<<<<
(** X9.  A takeoff request followed by an iteration.  With the vehicle above
    0.05 the controller is Automatic at the end of that iteration: no
    ramp command is published, only the PID command.  With the vehicle
    at 0.05 or below and a ramp of at most 50000, the ramp command that
    is published continues from the value the ramp had. *)
Theorem takeoff_request (w : World) (tf : TransformStamped) :
  lastTf (self w) = Some tf ->
  (0.05 < vz (translation tf) -> ~ ki (pidZ (self w)) == 0 ->
   exists w' msg,
     (_takeoff ;; tick clock) w = Ok (tt, w') /\
     state (self w') = Automatic /\
     pubNav w' = pubNav w ++ [msg] /\
     msg = fst (pid_step clock
                  (takeoff_done (set_state (self w) TakingOff) (thrust w))
                  tf (3 + reads w)) /\
     thrust w' = 0%Z) /\
  (vz (translation tf) <= 0.05 -> (thrust w <= 50000)%Z ->
   exists w',
     (_takeoff ;; tick clock) w = Ok (tt, w') /\
     state (self w') = TakingOff /\
     pubNav w' =
       pubNav w ++ [set_linear_z Twist_0 (inject_Z (thrust w + 100))] /\
     thrust w' = (thrust w + 100)%Z).
Proof.
  intros Htf. split.
  - intros Hz Hki.
    rewrite (bind_Ok _takeoff _ w _ tt eq_refl).
    erewrite (tick_TakingOff_transition _ tf)
      by first [reflexivity | exact Htf | exact Hki | left; exact Hz].
    eexists; eexists. split; [reflexivity |]. repeat split.
  - intros Hz Ht.
    rewrite (bind_Ok _takeoff _ w _ tt eq_refl).
    erewrite (tick_TakingOff_ramp _ tf)
      by first [reflexivity | exact Htf | exact Hz | exact Ht].
    eexists. split; [reflexivity |]. repeat split.
Qed.

Lemma ramp_commands_S (th : Z) (n : nat) :
  set_linear_z Twist_0 (inject_Z (th + 100)) :: ramp_commands (th + 100) n =
  ramp_commands th (S n).
Proof.
  unfold ramp_commands. cbn [seq map].
  replace (th + 100 * Z.of_nat 1)%Z with (th + 100)%Z by lia.
  f_equal.
  rewrite <- (seq_shift n 1), map_map. apply map_ext. intros k.
  replace (th + 100 * Z.of_nat (S k))%Z
    with (th + 100 + 100 * Z.of_nat k)%Z by lia.
  reflexivity.
Qed.

(** X10.  The takeoff ramp over [n] iterations without callbacks, with the
    vehicle at 0.05 or below: as long as the ramp stays within 50100,
    each iteration adds 100 to it and publishes it as linear z, and the
    controller is unchanged. *)
Theorem ramp_iterations (n : nat) (w : World) (tf : TransformStamped) :
  state (self w) = TakingOff ->
  lastTf (self w) = Some tf ->
  vz (translation tf) <= 0.05 ->
  (thrust w + 100 * Z.of_nat n <= 50100)%Z ->
  exists w',
    control_loop clock (repeat [] n) w = Ok (tt, w') /\
    self w' = self w /\
    thrust w' = (thrust w + 100 * Z.of_nat n)%Z /\
    pubNav w' = pubNav w ++ ramp_commands (thrust w) n.
Proof.
  revert w. induction n as [| n IH]; intros w Hs Htf Hz Ht.
  - exists w. cbn [repeat control_loop]. split; [reflexivity |].
    split; [reflexivity |]. split; [lia |]. symmetry. apply app_nil_r.
  - assert (Ht0 : (thrust w <= 50000)%Z) by lia.
    pose proof (tick_TakingOff_ramp w tf Hs Htf Hz Ht0) as E.
    match type of E with _ = Ok (tt, ?w0) => set (w1 := w0) in * end.
    destruct (IH w1) as (w' & E' & Hc & Hth & Hp);
      try assumption; [unfold w1; cbn [thrust]; lia |].
    exists w'. cbn [repeat control_loop].
    rewrite (bind_Ok _ _ _ _ _ E).
    rewrite (bind_Ok (deliver_all []) _ w1 w1 tt eq_refl).
    split; [exact E' |]. split; [exact Hc |].
    split; [rewrite Hth; unfold w1; cbn [thrust]; lia |].
    rewrite Hp. unfold w1. cbn [pubNav thrust].
    rewrite <- app_assoc. cbn [app]. rewrite ramp_commands_S. reflexivity.
Qed.

(** ** Callbacks and the two loops of [run] *)

Lemma count_warn_app (a b : list LogMsg) :
  count_warn (a ++ b) = (count_warn a + count_warn b)%nat.
Proof. unfold count_warn. rewrite filter_app. apply length_app. Qed.

Lemma deliver_effect (cb : Callback) (w : World) :
  exists w',
    deliver cb w = Ok (tt, w') /\
    pubNav w' = pubNav w /\ reads w' = reads w /\ thrust w' = thrust w /\
    count_warn (rosout w') = count_warn (rosout w) /\
    (lastTf (self w) <> None -> lastTf (self w') <> None) /\
    (is_tf_msg cb = true -> lastTf (self w') <> None) /\
    (is_tf_msg cb = false -> lastTf (self w') = lastTf (self w)) /\
    (is_goal_msg cb = false -> goal (self w') = goal (self w)) /\
    (is_service cb = false -> state (self w') = state (self w)).
Proof.
  destruct w as [c th n pub lg].
  destruct cb; (eexists; split; [reflexivity |]);
    cbn [self thrust reads pubNav rosout set_self set_state set_goal
         set_lastTf _poseChanged _tfChanged lastTf goal state
         is_tf_msg is_goal_msg is_service];
    repeat split; try reflexivity; try discriminate; auto;
    rewrite count_warn_app; cbn; lia.
Qed.

Lemma deliver_all_app (a b : list Callback) (w : World) :
  deliver_all (a ++ b) w = (deliver_all a ;; deliver_all b) w.
Proof.
  revert w. induction a as [| cb a IH]; intros w.
  - reflexivity.
  - cbn [app deliver_all]. unfold bind.
    destruct (deliver cb w) as [[[] w1] | e]; [| reflexivity].
    rewrite IH. reflexivity.
Qed.

Lemma deliver_all_effect (cbs : list Callback) (w : World) :
  exists w',
    deliver_all cbs w = Ok (tt, w') /\
    pubNav w' = pubNav w /\ reads w' = reads w /\ thrust w' = thrust w /\
    count_warn (rosout w') = count_warn (rosout w) /\
    (lastTf (self w) <> None -> lastTf (self w') <> None) /\
    (Exists (fun cb => is_tf_msg cb = true) cbs ->
     lastTf (self w') <> None) /\
    (Forall (fun cb => is_tf_msg cb = false) cbs ->
     lastTf (self w') = lastTf (self w)) /\
    (Forall (fun cb => is_goal_msg cb = false) cbs ->
     goal (self w') = goal (self w)) /\
    (Forall (fun cb => is_service cb = false) cbs ->
     state (self w') = state (self w)).
Proof.
  revert w. induction cbs as [| cb cbs IH]; intros w.
  - exists w. split; [reflexivity |]. repeat split; auto.
    intros H. inversion H.
  - destruct (deliver_effect cb w)
      as (w1 & E1 & P1 & R1 & T1 & C1 & K1 & A1 & N1 & G1 & S1).
    destruct (IH w1)
      as (w2 & E2 & P2 & R2 & T2 & C2 & K2 & A2 & N2 & G2 & S2).
    exists w2. cbn [deliver_all]. rewrite (bind_Ok _ _ _ _ _ E1).
    split; [exact E2 |].
    split; [congruence |]. split; [congruence |]. split; [congruence |].
    split; [congruence |]. split; [auto |].
    split; [intros H; inversion H; subst; auto |].
    split; [intros H; inversion H; subst; rewrite N2, N1; auto |].
    split; [intros H; inversion H; subst; rewrite G2, G1; auto |].
    intros H; inversion H; subst; rewrite S2, S1; auto.
Qed.

(** X11.  Messages and requests are last-write-wins: after the callbacks of a
    sleep, the goal is the data of the last goal message, the sample the
    data of the last pose message and the state that of the last service
    request. *)
Theorem last_callback_wins (cbs cbs' : list Callback) (w : World) :
  (forall data : Pose,
     Forall (fun cb => is_goal_msg cb = false) cbs' ->
     exists w',
       deliver_all (cbs ++ goal_msg data :: cbs') w = Ok (tt, w') /\
       goal (self w') = data) /\
  (forall data : TransformStamped,
     Forall (fun cb => is_tf_msg cb = false) cbs' ->
     exists w',
       deliver_all (cbs ++ tf_msg data :: cbs') w = Ok (tt, w') /\
       lastTf (self w') = Some data) /\
  (Forall (fun cb => is_service cb = false) cbs' ->
   (exists w',
      deliver_all (cbs ++ takeoff_srv :: cbs') w = Ok (tt, w') /\
      state (self w') = TakingOff) /\
   (exists w',
      deliver_all (cbs ++ land_srv :: cbs') w = Ok (tt, w') /\
      state (self w') = Landing)).
Proof.
  destruct (deliver_all_effect cbs w) as (w1 & E1 & _).
  assert (K : forall cb, exists w2 w3,
             deliver cb w1 = Ok (tt, w2) /\
             deliver_all cbs' w2 = Ok (tt, w3) /\
             deliver_all (cbs ++ cb :: cbs') w = Ok (tt, w3) /\
             (Forall (fun cb => is_tf_msg cb = false) cbs' ->
              lastTf (self w3) = lastTf (self w2)) /\
             (Forall (fun cb => is_goal_msg cb = false) cbs' ->
              goal (self w3) = goal (self w2)) /\
             (Forall (fun cb => is_service cb = false) cbs' ->
              state (self w3) = state (self w2))).
  { intros cb.
    destruct (deliver_effect cb w1) as (w2 & E2 & _).
    destruct (deliver_all_effect cbs' w2)
      as (w3 & E3 & _ & _ & _ & _ & _ & _ & N3 & G3 & S3).
    exists w2, w3. repeat split; try assumption.
    rewrite deliver_all_app. rewrite (bind_Ok _ _ _ _ _ E1).
    cbn [deliver_all]. rewrite (bind_Ok _ _ _ _ _ E2). exact E3. }
  split; [| split].
  - intros data H.
    destruct (K (goal_msg data)) as (w2 & w3 & E2 & _ & E & _ & G & _).
    exists w3. split; [exact E |]. rewrite (G H).
    injection E2 as <-. reflexivity.
  - intros data H.
    destruct (K (tf_msg data)) as (w2 & w3 & E2 & _ & E & N & _ & _).
    exists w3. split; [exact E |]. rewrite (N H).
    injection E2 as <-. reflexivity.
  - intros H. split.
    + destruct (K takeoff_srv) as (w2 & w3 & E2 & _ & E & _ & _ & S).
      exists w3. split; [exact E |]. rewrite (S H).
      injection E2 as <-. reflexivity.
    + destruct (K land_srv) as (w2 & w3 & E2 & _ & E & _ & _ & S).
      exists w3. split; [exact E |]. rewrite (S H).
      injection E2 as <-. reflexivity.
Qed.

(** X12.  In Automatic with a sample, under a schedule that holds no service
    request, the controller stays in Automatic, publishes exactly one
    command per iteration and never touches the ramp. *)
Theorem automatic_is_steady (sched : Schedule) (w : World) :
  state (self w) = Automatic ->
  lastTf (self w) <> None ->
  Forall (Forall (fun cb => is_service cb = false)) sched ->
  exists w',
    control_loop clock sched w = Ok (tt, w') /\
    state (self w') = Automatic /\
    List.length (pubNav w') = (List.length (pubNav w) + List.length sched)%nat /\
    thrust w' = thrust w.
Proof.
  revert w. induction sched as [| cbs rest IH]; intros w Hs Htf Hn.
  - exists w. cbn [control_loop]. repeat split; auto; cbn; lia.
  - inversion Hn as [| ? ? Hcbs Hrest]; subst.
    destruct (lastTf (self w)) as [tf |] eqn:E; [clear Htf | contradiction].
    pose proof (tick_Automatic w tf Hs E) as E1.
    match type of E1 with _ = Ok (tt, ?w0) => set (w1 := w0) in * end.
    destruct (deliver_all_effect cbs w1)
      as (w2 & E2 & P2 & _ & T2 & _ & K2 & _ & _ & _ & S2).
    destruct (IH w2) as (w' & E' & Hs' & Hl & Ht).
    { rewrite (S2 Hcbs). exact Hs. }
    { apply K2. unfold w1. cbn [self]. unfold pid_step.
      cbn [snd set_pidYaw set_pidZ set_pidY set_pidX lastTf].
      rewrite E. discriminate. }
    { exact Hrest. }
    exists w'. cbn [control_loop].
    rewrite (bind_Ok _ _ _ _ _ E1), (bind_Ok _ _ _ _ _ E2).
    split; [exact E' |]. split; [exact Hs' |].
    split.
    + rewrite Hl, P2. unfold w1. cbn [pubNav]. rewrite length_app.
      cbn [List.length]. lia.
    + rewrite Ht, T2. reflexivity.
Qed.

Lemma wait_for_tf_ready (sched : Schedule) (w : World) :
  lastTf (self w) <> None -> wait_for_tf sched w = Ok (sched, w).
Proof.
  intros H. destruct sched as [| cbs rest]; [reflexivity |].
  cbn [wait_for_tf]. rewrite (bind_Ok get_self _ _ _ _ eq_refl).
  destruct (lastTf (self w)); [reflexivity | contradiction].
Qed.

(** X13.  The first loop of [run] ends at the first sleep during which a pose
    message arrives: the control loop gets the schedule that follows.
    Until then nothing is published, the clock is not read and each
    round logs one warning. *)
Theorem wait_ends_with_sample (pre : Schedule) (cbs : list Callback)
    (rest : Schedule) (w : World) :
  lastTf (self w) = None ->
  Forall (Forall (fun cb => is_tf_msg cb = false)) pre ->
  Exists (fun cb => is_tf_msg cb = true) cbs ->
  exists w',
    wait_for_tf (pre ++ cbs :: rest) w = Ok (rest, w') /\
    lastTf (self w') <> None /\
    pubNav w' = pubNav w /\ reads w' = reads w /\
    count_warn (rosout w') =
      (count_warn (rosout w) + List.length pre + 1)%nat.
Proof.
  revert w. induction pre as [| e pre IH]; intros w Htf Hpre Hcbs.
  - cbn [app wait_for_tf]. rewrite (bind_Ok get_self _ _ _ _ eq_refl).
    rewrite Htf. rewrite (bind_Ok (logwarn _ _) _ _ _ _ eq_refl).
    match goal with
    | |- context [mkWorld ?a ?b ?c ?d ?e] => set (w1 := mkWorld a b c d e)
    end.
    destruct (deliver_all_effect cbs w1)
      as (w2 & E2 & P2 & R2 & _ & C2 & _ & A2 & _).
    exists w2. rewrite (bind_Ok _ _ _ _ _ E2).
    rewrite wait_for_tf_ready by (apply A2; exact Hcbs).
    split; [reflexivity |]. split; [apply A2; exact Hcbs |].
    split; [exact P2 |]. split; [exact R2 |].
    rewrite C2. unfold w1. cbn [rosout]. rewrite count_warn_app.
    cbn. lia.
  - inversion Hpre as [| ? ? He Hpre']; subst.
    cbn [app wait_for_tf]. rewrite (bind_Ok get_self _ _ _ _ eq_refl).
    rewrite Htf. rewrite (bind_Ok (logwarn _ _) _ _ _ _ eq_refl).
    match goal with
    | |- context [mkWorld ?a ?b ?c ?d ?e] => set (w1 := mkWorld a b c d e)
    end.
    destruct (deliver_all_effect e w1)
      as (w2 & E2 & P2 & R2 & _ & C2 & _ & _ & N2 & _).
    rewrite (bind_Ok _ _ _ _ _ E2).
    destruct (IH w2) as (w' & E' & Htf' & P' & R' & C').
    { rewrite (N2 He). exact Htf. }
    { exact Hpre'. }
    { exact Hcbs. }
    exists w'. split; [exact E' |]. split; [exact Htf' |].
    split; [rewrite P', P2; reflexivity |].
    split; [rewrite R', R2; reflexivity |].
    rewrite C', C2. unfold w1. cbn [rosout]. rewrite count_warn_app.
    cbn. lia.
Qed.
(** C8: once [get_next_token] has returned the end-of-file token with
    some cursor, every later call from that cursor returns the end-of-file
    token and the same cursor, however many calls are made. *)
Theorem eof_is_terminal (buf : buffer) (pos : nat) (t : Token) (pos' : nat) :
  get_next_token buf pos = Done (t, pos') ->
  type t = TOKEN_EOF ->
  forall n, calls n buf pos' = Done (t, pos').
Proof.
  intros H T. apply get_next_token_cases in H as (start & _ & _ & [C|C]).
  - destruct C as (-> & -> & N).
    pose proof (get_next_token_at_terminator _ _ N) as G.
    induction n as [|n IH]; simpl; [exact G|].
    rewrite G. simpl. exact IH.
  - destruct C as (_ & _ & A & _). contradiction.
Qed.

Lemma eof_is_terminal_witness :
  calls 3 (buf_of "x;  ") 4 = Done (tok_eof, 4).
Proof.
  apply (eof_is_terminal (buf_of "x;  ") 2 tok_eof 4); vm_compute; reflexivity.
Defined.

(** ** The exit status *)

(** Lines 280-326 on their own: when they get to their end, the exit
    status is 0 or 1; it is 0 exactly when [source_code] points to a
    buffer and the scan gave no error token; it is 1 when [source_code]
    is NULL and when the scan gave an error token; the error count is the
    number of error tokens, and the diagnostics are the lexemes of the
    error tokens, one each, in their order; the tokens and the count are
    those of the whole scan. *)
Lemma main_from_source_exit_status (source_code : option buffer)
  (r : run_result) :
  main_from_source source_code = Done r ->
  (exit_status r = 0 \/ exit_status r = 1)%Z /\
  (exit_status r = 0%Z <->
   (exists buf, source_code = Some buf) /\ malformed_count (run_tokens r) = 0) /\
  (source_code = None -> exit_status r = 1%Z) /\
  (0 < malformed_count (run_tokens r) -> exit_status r = 1%Z) /\
  run_error_count r = Z.of_nat (malformed_count (run_tokens r)) /\
  run_diagnostics r = map lexeme (filter is_malformed (run_tokens r)) /\
  (forall buf, source_code = Some buf ->
               tokenize_all buf = Done (run_tokens r, run_error_count r)).
Proof.
  destruct source_code as [buf|]; unfold main_from_source; intros H.
  - bind_inv H.
    destruct (token_loop_counts _ _ _ _ _ scan_init_counts E) as (C & D).
    assert (T : forall b, Some buf = Some b ->
                tokenize_all b = Done (tokens a, error_count a)).
    { intros b [= <-]. unfold tokenize_all. rewrite E. reflexivity. }
    destruct (Z.gtb_spec (error_count a) 0) as [G|G];
      injection H as <-; simpl.
    + repeat split; eauto; try lia; try discriminate.
    + repeat split; eauto; try lia; try discriminate.
  - injection H as <-. simpl.
    repeat split; eauto; try lia; try discriminate.
    intros ((b & K) & _). discriminate K.
Qed.

(** The fuel [main] gives its loops is never used up. *)
Lemma fgets_cons (n : nat) (c : ascii) (stdin : list ascii) :
  fgets (S n) (c :: stdin) =
  if Ascii.eqb c "010" then ([c], stdin)
  else let (line, rest) := fgets n stdin in (c :: line, rest).
Proof. reflexivity. Qed.

Lemma fgets_rest (n : nat) (stdin line rest : list ascii) :
  fgets n stdin = (line, rest) -> List.length rest <= List.length stdin.
Proof.
  revert stdin line rest. induction n as [|n IH]; intros stdin line rest.
  - intros [= <- <-]. lia.
  - destruct stdin as [|c stdin]; [intros [= <- <-]; simpl; lia|].
    rewrite fgets_cons. destruct (Ascii.eqb c "010").
    + intros [= <- <-]. simpl. lia.
    + destruct (fgets n stdin) as [l r] eqn:F. intros [= <- <-].
      apply IH in F. simpl. lia.
Qed.

Lemma fgets_shorter (n : nat) (c : ascii) (stdin line rest : list ascii) :
  fgets (S n) (c :: stdin) = (line, rest) ->
  line <> [] /\ List.length rest <= List.length stdin.
Proof.
  rewrite fgets_cons. destruct (Ascii.eqb c "010").
  - intros [= <- <-]. split; [discriminate | lia].
  - destruct (fgets n stdin) as [l r] eqn:F. intros [= <- <-].
    apply fgets_rest in F. split; [discriminate | lia].
Qed.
>>>>
### Task
Begin with the line that contains "- destruct (fgets" and print each line exactly until the data ends, including the last line.

### Output below
  - destruct (fgets n stdin) as [l r] eqn:F. intros [= <- <-].
    apply fgets_rest in F. split; [discriminate | lia].
Qed.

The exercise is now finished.